The pictures below represent snapshots of the DataStream API programs and the standard outputs after running the main functions. These are all running in the IntelliJ editor. You may also notice that Kafka and Zookeeper have to be running with a JSON log file being passed into each program in order for everything to run properly. This was done using commands inside of a basic Unix terminal, and allowed us to test each individual use case.

The following figure shows which Botnet Command and Control (C&C) Server IP addresses were found as well as the DataStream API code.

Botnet Command and Control Server IP addresses found and the DataStream API code

The following figure shows abnormal activity alerts for TCP and UDP.

abnormal activity alerts for TCP and UDP

The following figure shows an alert for matching source and destination IP addresses that were found, helping to mitigate LAND attacks.

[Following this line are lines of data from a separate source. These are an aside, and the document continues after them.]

(** X14. The line chart and the volatility agree on the column: on a
    well-formed table of at least two rows, the chart shows the warning
    exactly when [calculate_annual_volatility] returns [None], and
    otherwise draws one line with one point per row, the dates against the
    values of the very column the analytics read (display calls not
    raising). *)
Theorem line_chart_agrees_with_volatility (history : DataFrame)
    (symbol : string) (c : caches) :
  wf_frame history = true ->
  2 <= len history ->
  outcome (the_chart history symbol c) = inr tt /\
  (calculate_annual_volatility pad_default np_sum round2 history = Ok None
   <-> shown (the_chart history symbol c)
       = [StWarning "⚠️ Adjusted close data not available for this symbol."]) /\
  (forall label col,
     adj_col history = Some label ->
     getitem history label = Ok col ->
     plotted_lines (shown (the_chart history symbol c))
     = [(index history, map snd col)] /\
     length (map snd col) = length (index history)).
Proof.
  intros Hwf Hlen.
  unfold plot_adjusted_close_line_chart, calculate_annual_volatility.
  destruct (adj_col history) as [label|] eqn:Hc.
  - destruct (wf_frame_column _ _ Hwf Hc) as (col & Hg & Hfst & _).
    rewrite Hg.
    rewrite (run_bind_silent (analytics (Ok col)) _ c c col eq_refl).
    rewrite st_shown. simpl.
    replace (len history <? 2) with false by (symmetry; apply Z.ltb_ge; lia).
    split; [done|]. split; [split; done|].
    intros label' col' [= <-] Hg'. rewrite Hg in Hg'. injection Hg' as <-.
    split; [done|]. by rewrite <- Hfst, !length_map.
  - rewrite st_shown. simpl. split; [done|]. split; [done|]. done.
Qed.
Lemma quiet_params mod_ mod_prefix keys memo w m :
  modules w !! mod_ = Some m ->
  unplanned p mod_prefix m ->
  (forall k, k ∈ keys -> exists v, attr_lookup m k = Some (MParam v)) ->
  shard_module_params E mod_ mod_prefix p src_rank process_group keys memo w = (inr tt, w).
Proof.
  intros Hm Hun. revert memo. induction keys as [|k rest IH]; intros memo Hkeys; [done|].
  assert (Hrest : forall k', k' ∈ rest -> exists v, attr_lookup m k' = Some (MParam v)).
  { intros k' Hk'. apply Hkeys, elem_of_cons. by right. }
  destruct (Hkeys k) as [v Hv]; [apply elem_of_cons; by left|].
  simpl. unfold bind at 1, get_module. rewrite Hm.
  unfold bind at 1, lift, parameters_getitem. rewrite Hv.
  destruct v as [param|]; [|by apply IH].
  destruct (decide (param_id param ∈ memo)); [by apply IH|].
  rewrite (Hun _ _ Hv). unfold bind at 1, ret. by apply IH.
Qed.

(** The registration of the hooks at the end of a visit. *)
Lemma install_hooks_run mod_ mod_prefix w m :
  modules w !! mod_ = Some m ->
  exists w',
    ((match output_plan p with
      | Some op =>
          match op !! mod_prefix with
          | Some spec => _reshard_output mod_ spec;; ret tt
          | None => ret tt
          end
      | None => ret tt
      end);;
     (match return_local_tensor p with
      | Some names =>
          if decide (mod_prefix ∈ names) then _collect_local_shard mod_;; ret tt else ret tt
      | None => ret tt
      end)) w = (inr tt, w')
    /\ calls w' = calls w
    /\ _CURRENT_PROCESS_GROUP w' = _CURRENT_PROCESS_GROUP w
    /\ (forall id, id <> mod_ -> modules w' !! id = modules w !! id)
    /\ modules w' !! mod_ =
         Some (mkModule (module_type m) (attrs m)
                 (_forward_hooks m ++ installed_hooks p mod_prefix)).
Proof.
  intros Hm.
  assert (Hreg : forall h w0 m0, modules w0 !! mod_ = Some m0 ->
    exists w1,
      py_register_forward_hook mod_ h w0 = (inr tt, w1)
      /\ calls w1 = calls w0
      /\ _CURRENT_PROCESS_GROUP w1 = _CURRENT_PROCESS_GROUP w0
      /\ (forall id, id <> mod_ -> modules w1 !! id = modules w0 !! id)
      /\ modules w1 !! mod_ =
           Some (mkModule (module_type m0) (attrs m0) (_forward_hooks m0 ++ [h]))).
  { intros h w0 m0 Hm0. eexists.
    unfold py_register_forward_hook, bind, get_module, put_module. rewrite Hm0.
    split; [reflexivity|]. simpl. split_and!; try done.
    - intros id Hid. by rewrite lookup_insert_ne.
    - by rewrite lookup_insert_eq. }
  assert (Hsame : modules w !! mod_ =
                  Some (mkModule (module_type m) (attrs m) (_forward_hooks m ++ []))).
  { rewrite app_nil_r, Hm. by destruct m. }
  set (h1 := match output_plan p with
             | Some op =>
                 match op !! mod_prefix with
                 | Some spec => [ReshardHook spec]
                 | None => []
                 end
             | None => []
             end).
  set (h2 := match return_local_tensor p with
             | Some names =>
                 if decide (mod_prefix ∈ names) then [CollectLocalShardHook] else []
             | None => []
             end).
  assert (Hstep1 : exists w1,
    (match output_plan p with
     | Some op =>
         match op !! mod_prefix with
         | Some spec => _reshard_output mod_ spec;; ret tt
         | None => ret tt
         end
     | None => ret tt
     end) w = (inr tt, w1)
    /\ calls w1 = calls w
    /\ _CURRENT_PROCESS_GROUP w1 = _CURRENT_PROCESS_GROUP w
    /\ (forall id, id <> mod_ -> modules w1 !! id = modules w !! id)
    /\ modules w1 !! mod_ =
         Some (mkModule (module_type m) (attrs m) (_forward_hooks m ++ h1))).
  { subst h1. destruct (output_plan p) as [op|]; [destruct (op !! mod_prefix) as [spec|]|].
    - destruct (Hreg (ReshardHook spec) w m Hm) as (w1 & Hr & H1 & H2 & H3 & H4).
      exists w1. unfold _reshard_output, bind, ret. rewrite Hr. done.
    - exists w. done.
    - exists w. done. }
  destruct Hstep1 as (w1 & Hrun1 & Hc1 & Hcur1 & Hids1 & Hm1).
  assert (Hstep2 : exists w2,
    (match return_local_tensor p with
     | Some names =>
         if decide (mod_prefix ∈ names) then _collect_local_shard mod_;; ret tt else ret tt
     | None => ret tt
     end) w1 = (inr tt, w2)
    /\ calls w2 = calls w1
    /\ _CURRENT_PROCESS_GROUP w2 = _CURRENT_PROCESS_GROUP w1
    /\ (forall id, id <> mod_ -> modules w2 !! id = modules w1 !! id)
    /\ modules w2 !! mod_ =
         Some (mkModule (module_type m) (attrs m) (_forward_hooks m ++ h1 ++ h2))).
  { subst h2. destruct (return_local_tensor p) as [names|];
      [destruct (decide (mod_prefix ∈ names))|].
    - destruct (Hreg CollectLocalShardHook w1 _ Hm1) as (w2 & Hr & H1 & H2 & H3 & H4).
      exists w2. unfold _collect_local_shard, bind, ret. rewrite Hr.
      split_and!; try done. rewrite H4. simpl. by rewrite <- app_assoc.
    - exists w1. rewrite app_nil_r. done.
    - exists w1. rewrite app_nil_r. done. }
  destruct Hstep2 as (w2 & Hrun2 & Hc2 & Hcur2 & Hids2 & Hm2).
  exists w2. unfold bind at 1. rewrite Hrun1. split; [exact Hrun2|].
  split; [congruence|]. split; [congruence|]. split.
  - intros id Hid. by rewrite Hids2, Hids1.
  - exact Hm2.
Qed.

Lemma quiet_visit mod_ mod_prefix w m :
  modules w !! mod_ = Some m ->
  NoDup (attrs m).*1 ->
  unplanned p mod_prefix m ->
  exists w',
    shard_module_visit E p src_rank process_group mod_prefix mod_ w = (inr tt, w')
    /\ calls w' = calls w
    /\ (forall id, id <> mod_ -> modules w' !! id = modules w !! id)
    /\ modules w' !! mod_ =
         Some (mkModule (module_type m) (attrs m)
                 (_forward_hooks m ++ installed_hooks p mod_prefix)).
Proof.
  intros Hm Hnd Hun.
  destruct (install_hooks_run mod_ mod_prefix w m Hm) as (w' & Hrun & Hc & _ & Hids & Hm').
  exists w'. split; [|done].
  unfold shard_module_visit. unfold bind at 1, get_module. rewrite Hm.
  unfold bind at 1. rewrite (quiet_params _ _ _ _ _ m); try done.
  intros k Hk. by apply parameters_lookup.
Qed.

alert for matching source and destination IP addresses found

The following figure shows a POC for what could be a phishing campaign detection with London, United Kingdom showing up several times, and the IP addresses associated with it. This use case would have to be iterated upon further as to not generate too many false positives from friendly cities. It would also need to be associated with click events from email clients.

POC for what could be a phishing campaign detection with London, United Kingdom showing up several times, and the IP addresses associated with it

Kibana dashboard

As mentioned above, Kibana is a data-visualization tool used for log and time-series analytics, application monitoring, and operational intelligence use cases. We created several dashboards in Kibana to visualize the alerts from Flink which provide a high-level overview of the alerts. The Kibana dashboard allows us to view the output from Flink in an aesthetically pleasing format, and also allows for quick insights.

The following figure shows the total alerts of all use cases with the Home tab selected:

Kibana dashboard showing total alerts of all use cases with the Home tab selected

These next two figures represent a visualization of two specific use cases: the Botnet C&C and ThreatConnect IOCs tabs selected respectively.

Kibana dashboard showing visualization of the Botnet C&C

Kibana dashboard showing visualization of ThreatConnect IOCs

Summary

Through our intern project, we were able to explore the efficiency, reliability, and scalability of our architecture. We successfully met our goal to design and develop an end-to-end threat detection engine that can handle millions of logs a day and provide us with real-time analytics and alerts. SLIDE is a custom rule engine that allows for the speedy ingestion and parsing of logs, addressing numerous use cases, and for visualizing alerts through a personalized dashboard. And, all of this was achieved by using the latest open-source Apache technologies, such as Nifi, Kafka, HBase, and Flink along with ElasticSearch, Kibana, and Docker.

In the future, we plan to connect more log sources to our engine and expand its functionality. All components in SLIDE are horizontally scalable and the architecture is set up in a way that makes it incredibly easy to connect new log sources and import a new set of rules using our rule engine parser. SLIDE is a highly efficient, scalable, fault-tolerant, low-latency distributed threat detection engine that can run real time event processing to provide metrics and analytics.